As Hugh and Randall Crane climbed into the carriage, John Cæsar tried to coax his horse to start. "Giddap there, you lazy, good-fur-nothin' bag o' bones. Yassuh, you sure am a bag of bones. Yassuh, lazy bones. Yassuh, you sure am some horse. Yassuh."

Eventually the horse shook off its lethargy and sauntered down the country road. The gait at which he went would have been very irritating to Hugh if he had not been so extremely interested in the pompous way in which John Caesar sat upon the driver's seat.

"Surely," he chuckled, "Solomon in all his glory was not arrayed more splendidly."

At last the horse stopped and Randall Crane said, "Well, here we are, and once more that trusty charger has completed a trip without dying en route."
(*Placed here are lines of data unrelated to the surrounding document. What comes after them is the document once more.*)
(** * Zone14 science worker: a verification development for [science-worker/main.py]

    The module under study is eleven lines of Python:
<<
    from fastapi import FastAPI

    app = FastAPI()

    @app.get("/health")
    def health_check():
        return {"status": "ok", "service": "science-worker"}

    @app.get("/")
    def read_root():
        return {"message": "Zone14 Science Worker"}
>>
    The development is layered as the program is:
    - Python: the fragment of the object model the module exercises: [str]
      to [str] dictionaries in insertion order, a store of objects addressed
      by reference, the module namespace, and the monad [Py] of computations
      that change the interpreter state and may raise;
    - Framework: what the module asks of the web framework (a class to
      instantiate, a decorator that registers a route) and what the framework
      does with the registry (matching a request, rendering the returned
      dictionary).  That code is not part of the repository: it is modelled
      from the specification, and each such definition says so;
    - Main: the module itself, statement by statement: the two handlers and
      the module body that builds the registry [app];
    - Server: requests served one after the other, and requests in flight
      together whose steps interleave;
    - the contract of the two endpoints, the invariants of a running process,
      and the properties proved of them. *)

From Stdlib Require Import String Ascii List.
From stdpp Require Import base option gmap sets list strings.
Hugh climbed out of the rickety carriage. As he did so he noticed the figure of a girl standing by the entrance gate to the garden, and what was most odd was that she was speaking to him as though she had known him all her life.

"You have been long in coming," she said softly. "I have been waiting for you. But come, it is lunchtime and I will serve tea for three, with toast, marmalade and waffles."

As Hugh heard her speak, he rushed forward and seized her in his arms. He drew her unresisting to him. "You are mine, all mine," he cried tensely. And thus his dream came true.


3

Late that afternoon Hugh said to Randall Crane, "I have two questions to ask you. How did you ever contrive to be such a perfect peddler of dreams?"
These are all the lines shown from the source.